OK, sorry, I'll blow through this. So we get interoperability through plug fests and interop demonstrations, like the OIF and Ethernet Alliance do at OFC and ECOC.
Sorry, I have to skip this to get to the big point. And at the OIF, we just demonstrated the world's first multi-vendor 224 gig interoperability. This is two SerDes IP vendors' platforms communicating over a VSR channel. So this would represent something like a switch ASIC to a front panel pluggable. And it's the first inkling of enabling ecosystem for 1.6T optics in the data center.

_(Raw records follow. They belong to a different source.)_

(* ===== verification/Syscalls.v ===== *)
(** * Programs that call the kernel.

    The code that confines, starts and reaps a child process is a sequence of
    system calls with a branch on each answer.  [prog] is such code, [exec] runs
    it against any kernel, and [Process] is what the calls so far did to the
    calling process, as the manual pages document it.  [wp] is the precondition
    for all answers a kernel can give. *)

From S2P Require Import Prelude.

(** ** Calls and answers *)

Inductive syscall : Set :=
  | CreateRulesetVersion                       (* landlock_create_ruleset (NULL, 0, VERSION) *)
  | CreateRuleset (handled : Z)
  | AddRule (ruleset_fd allowed parent_fd : Z)
  | RestrictSelf (ruleset_fd : Z)
  | SetNoNewPrivs                              (* prctl (PR_SET_NO_NEW_PRIVS, 1, ..) *)
  | Open (path : list ascii) (flags : Z)
  | Close (fd : Z)
  | Dup2 (fd newfd : Z)
  | Pipe
  | Fork
  | Waitpid (pid : Z)
  | Chdir (dir : list ascii)
  | ReadAll (fd : Z).                          (* [read] until it returns 0 or fails *)

Definition answer (c : syscall) : Set :=
  match c with
  | Pipe => option (Z * Z)
  | ReadAll _ => list (list ascii)
  | _ => Z
  end.

Inductive event : Set := Event (c : syscall) (x : answer c).

(** [execvp] returns only when it fails, [_exit] not at all. *)
Inductive prog (A : Type) : Type :=
  | Ret (a : A)
  | Call (c : syscall) (k : answer c -> prog A)
  | Execvp (argv : list (list ascii)) (k : prog A)
  | Exit (code : Z).
Arguments Ret {A} a.
Arguments Call {A} c k.
Arguments Execvp {A} argv k.
Arguments Exit {A} code.

Fixpoint prog_bind {A B} (f : A -> prog B) (p : prog A) : prog B :=
  match p with
  | Ret a => f a
  | Call c k => Call c (fun x => prog_bind f (k x))
  | Execvp argv k => Execvp argv (prog_bind f k)
  | Exit code => Exit code
  end.

#[export] Instance prog_mret : MRet prog := fun A a => Ret a.
#[export] Instance prog_mbind : MBind prog := fun A B f p => prog_bind f p.

Definition call (c : syscall) : prog (answer c) := Call c (fun x => Ret x).

(** ** The calling process *)

Record ruleset : Set := mkRuleset { rs_handled : Z; rs_rules : list (Z * list ascii) }.

#[global] Instance ruleset_eq_dec : EqDecision ruleset.
Proof. solve_decision. Defined.

Inductive fd_object : Set :=
  | FdStd (n : Z)
  | FdPath (path : list ascii)
  | FdRuleset (rs : ruleset)
  | FdPipe (write_end : bool).

(** The open descriptors, [no_new_privs], the rulesets enforced on the process
    (the latest first), the working directory it changed to, and the children
    not waited for. *)
Record Process : Set := mkProcess {
  pr_fds : gmap Z fd_object;
  pr_nnp : bool;
  pr_domain : list ruleset;
  pr_cwd : option (list ascii);
  pr_children : list Z
}.

Definition set_fds (f : gmap Z fd_object -> gmap Z fd_object) (s : Process) : Process :=
  mkProcess (f (pr_fds s)) (pr_nnp s) (pr_domain s) (pr_cwd s) (pr_children s).

Definition STDOUT_FILENO : Z := 1.
Definition STDERR_FILENO : Z := 2.

(** What an answered call did.  [waitpid] of a child the caller has returns with
    the child reaped: it fails for such a child only when a handled signal
    interrupts it, and the server handles none. *)
Definition step (s : Process) (e : event) : Process :=
  let 'Event c x := e in
  match c return answer c -> Process with
  | CreateRulesetVersion => fun _ => s
  | CreateRuleset handled => fun fd =>
      if (fd <? 0)%Z then s else set_fds (<[fd := FdRuleset (mkRuleset handled [])]>) s
  | AddRule r allowed parent => fun rc =>
      if (rc =? 0)%Z then
        match pr_fds s !! r, pr_fds s !! parent with
        | Some (FdRuleset rs), Some (FdPath p) =>
            set_fds (<[r := FdRuleset (mkRuleset (rs_handled rs) (rs_rules rs ++ [(allowed, p)]))]>) s
        | _, _ => s
        end
      else s
  | RestrictSelf r => fun rc =>
      match pr_fds s !! r with
      | Some (FdRuleset rs) =>
          if (rc =? 0)%Z
          then mkProcess (pr_fds s) (pr_nnp s) (rs :: pr_domain s) (pr_cwd s) (pr_children s) else s
      | _ => s
      end
  | SetNoNewPrivs => fun rc =>
      if (rc =? 0)%Z then mkProcess (pr_fds s) true (pr_domain s) (pr_cwd s) (pr_children s) else s
  | Open path _ => fun fd => if (fd <? 0)%Z then s else set_fds (<[fd := FdPath path]>) s
  | Close fd => fun _ => set_fds (delete fd) s
  | Dup2 fd newfd => fun rc =>
      if (rc <? 0)%Z then s
      else match pr_fds s !! fd with Some o => set_fds (<[newfd := o]>) s | None => s end
  | Pipe => fun p =>
      match p with
      | Some (r, w) => set_fds (fun m => <[w := FdPipe true]> (<[r := FdPipe false]> m)) s
      | None => s
      end
  | Fork => fun pid =>
      if (0 <? pid)%Z then mkProcess (pr_fds s) (pr_nnp s) (pr_domain s) (pr_cwd s) (pid :: pr_children s)
      else if (pid =? 0)%Z then mkProcess (pr_fds s) (pr_nnp s) (pr_domain s) (pr_cwd s) [] else s
  | Waitpid pid => fun _ =>
      mkProcess (pr_fds s) (pr_nnp s) (pr_domain s) (pr_cwd s) (filter (.≠ pid) (pr_children s))
  | Chdir dir => fun rc =>
      if (rc =? 0)%Z then mkProcess (pr_fds s) (pr_nnp s) (pr_domain s) (Some dir) (pr_children s) else s
  | ReadAll _ => fun _ => s
  end x.

(** A process with the three standard descriptors. *)
Definition fresh_process : Process :=
  mkProcess {[0%Z := FdStd 0; 1%Z := FdStd 1; 2%Z := FdStd 2]} false [] None [].

Definition after (h : list event) : Process := foldl step fresh_process h.

(** ** Running a program *)

(** The answers of a kernel, which may depend on everything that happened,
    whether an [execvp] succeeds, and the version of Landlock it has. *)
Record Kernel : Type := mkKernel {
  landlock_abi : Z;
  answers : list event -> forall c, answer c;
  execs : list event -> bool
}.

Inductive outcome (A : Type) : Type :=
  | Done (a : A)
  | Replaced (argv : list (list ascii))
  | Exited (code : Z).
Arguments Done {A} a.
Arguments Replaced {A} argv.
Arguments Exited {A} code.

Fixpoint exec {A} (K : Kernel) (h : list event) (p : prog A) : outcome A * list event :=
  match p with
  | Ret a => (Done a, h)
  | Call c k => let x := answers K h c in exec K (h ++ [Event c x]) (k x)
  | Execvp argv k => if execs K h then (Replaced argv, h) else exec K h k
  | Exit code => (Exited code, h)
  end.

(** A call that opens a descriptor answers one that is not open, or a negative
    number; a pipe has two different ones.  A new child is none of the children
    there are.  The version of Landlock does not change. *)
Definition valid (abi : Z) (s : Process) (c : syscall) : answer c -> Prop :=
  match c return answer c -> Prop with
  | CreateRuleset _ | Open _ _ => fun fd => (fd < 0)%Z \/ pr_fds s !! fd = None
  | Pipe => fun p =>
      match p with
      | Some (r, w) => r <> w /\ pr_fds s !! r = None /\ pr_fds s !! w = None
      | None => True
      end
  | Fork => fun pid => pid ∉ pr_children s
  | CreateRulesetVersion => fun version => version = abi
  | _ => fun _ => True
  end.

Class Posix (K : Kernel) : Prop := fresh_descriptors : 
  forall h c, valid (landlock_abi K) (after h) c (answers K h c).

(** ** Preconditions *)

Fixpoint wp {A} (abi : Z) (p : prog A) (s : Process) (Q : outcome A -> Process -> Prop) : Prop :=
  match p with
  | Ret a => Q (Done a) s
  | Call c k => forall x, valid abi s c x -> wp abi (k x) (step s (Event c x)) Q
  | Execvp argv k => Q (Replaced argv) s /\ wp abi k s Q
  | Exit code => Q (Exited code) s
  end.

Lemma after_snoc h e : after (h ++ [e]) = step (after h) e.
Proof. unfold after. by rewrite foldl_snoc. Qed.

(** What holds for all answers holds on every kernel. *)
Lemma wp_exec {A} (p : prog A) K (HK : Posix K) (Q : outcome A -> Process -> Prop) : forall h,
  wp (landlock_abi K) p (after h) Q -> Q (exec K h p).1 (after (exec K h p).2).
Proof.
  induction p as [a|c k IH|argv k IH|code]; intros h Hw; cbn [exec wp] in *; [done| | |done].
  - apply IH. rewrite after_snoc. apply Hw, HK.
  - destruct Hw as [Hr Hw]. destruct (execs K h); [done|by apply IH].
Qed.

Lemma wp_mono {A} abi (p : prog A) (Q Q' : outcome A -> Process -> Prop) :
  (forall o s, Q o s -> Q' o s) -> forall s, wp abi p s Q -> wp abi p s Q'.
Proof.
  intros HQ. induction p as [a|c k IH|argv k IH|code]; intros s; cbn [wp]; [apply HQ| | |apply HQ].
  - intros Hw x Hx. by apply IH, Hw.
  - intros [? ?]. split; [by apply HQ|by apply IH].
Qed.

(** The precondition of a sequence. *)
Lemma wp_bind {A B} abi (p : prog A) (f : A -> prog B) (Q : outcome B -> Process -> Prop) : forall s,
  wp abi p s (fun o s' => match o with
                      | Done a => wp abi (f a) s' Q
                      | Replaced argv => Q (Replaced argv) s'
                      | Exited code => Q (Exited code) s'
                      end) -> wp abi (p ≫= f) s Q.
Proof.
  induction p as [a|c k IH|argv k IH|code]; intros s; cbn; [done| | |done].
  - intros Hw x Hx. by apply IH, Hw.
  - intros [? ?]. split; [done|by apply IH].
Qed.

Lemma call_wp {B} abi c (k : answer c -> prog B) (Q : outcome B -> Process -> Prop) s :
  (forall x, valid abi s c x -> wp abi (k x) (step s (Event c x)) Q) -> wp abi (call c ≫= k) s Q.
Proof. done. Qed.

(** ** A kernel *)

(** One more than all of them. *)
Definition above (l : list Z) : Z := foldr Z.max 2%Z l + 1.

Lemma above_fresh l x : x ∈ l -> (x < above l)%Z.
Proof.
  unfold above. induction l as [|y l IH]; intros Hx; [by apply elem_of_nil in Hx|]. cbn.
  apply elem_of_cons in Hx as [->|Hx]; [lia|]. specialize (IH Hx). lia.
Qed.

Definition next_fd (s : Process) : Z := above ((map_to_list (pr_fds s)).*1).

Lemma next_fd_fresh s fd : (next_fd s <= fd)%Z -> pr_fds s !! fd = None.
Proof.
  intros Hle. destruct (pr_fds s !! fd) as [o|] eqn:E; [|done]. exfalso. unfold next_fd in Hle.
  assert (Hin : fd ∈ (map_to_list (pr_fds s)).*1).
  { apply list_elem_of_fmap. exists (fd, o). split; [done|]. by apply elem_of_map_to_list. }
  apply above_fresh in Hin. lia.
Qed.

(** Every call succeeds; [Fork] answers in the child if [child], and [input] is
    what comes through the pipe. *)
Definition plain_kernel (abi : Z) (child : bool) (input : list (list ascii)) : Kernel :=
  mkKernel abi
    (fun h c =>
      match c return answer c with
      | CreateRulesetVersion => abi
      | CreateRuleset _ | Open _ _ => next_fd (after h)
      | Pipe => Some (next_fd (after h), next_fd (after h) + 1)%Z
      | Fork => if child then 0%Z else above (0%Z :: pr_children (after h))
      | ReadAll _ => input
      | _ => 0%Z
      end)
    (fun _ => true).

Lemma children_positive h : Forall (fun pid => (0 < pid)%Z) (pr_children (after h)).
Proof.
  induction h as [|[c x] h IH] using rev_ind; [constructor|]. rewrite after_snoc. destruct c; cbn in *;
    repeat case_match; cbn; try done.
  - constructor; [by apply Z.ltb_lt|done].
  - rewrite Forall_forall in *. intros q [_ Hin]%list_elem_of_filter. by apply IH.
Qed.

#[export] Instance plain_kernel_posix abi child input : Posix (plain_kernel abi child input).
Proof.
  intros h c. destruct c; cbn; try done.
  - right. by apply next_fd_fresh.
  - right. by apply next_fd_fresh.
  - split_and!; [lia|apply next_fd_fresh; lia|apply next_fd_fresh; lia].
  - pose proof (children_positive h) as Hpos. rewrite Forall_forall in Hpos. intros Hin.
    destruct child; [apply Hpos in Hin; lia|].
    assert (H : above (0%Z :: pr_children (after h)) ∈ 0%Z :: pr_children (after h)) by (by right).
    apply above_fresh in H. lia.
Qed.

So look for more to come as more companies boot up their capabilities.
And here's my wrap-up. You can check it out later.
And if you want to hunt me down for any more questions or get involved in the OIF or the Ethernet Alliance or IEEE or have questions on 200 gig SerDes, just reach out to me. Thank you very much.
All right. Thank you, Michael. Just one quick question for me. As you develop 224 gig SerDes, do you anticipate that they will work for LPO? Are you making any adjustments to increase chances for LPO to work at 200 gig?
I haven't looked at that yet. But I know leveraging our LR SerDes at 100 gig could enable LPO. So I would assume just continuing down that train of making a very robust, long-reach SerDes for 200 gig. And I think it depends on, really, the optics to enable linear at 200 gig.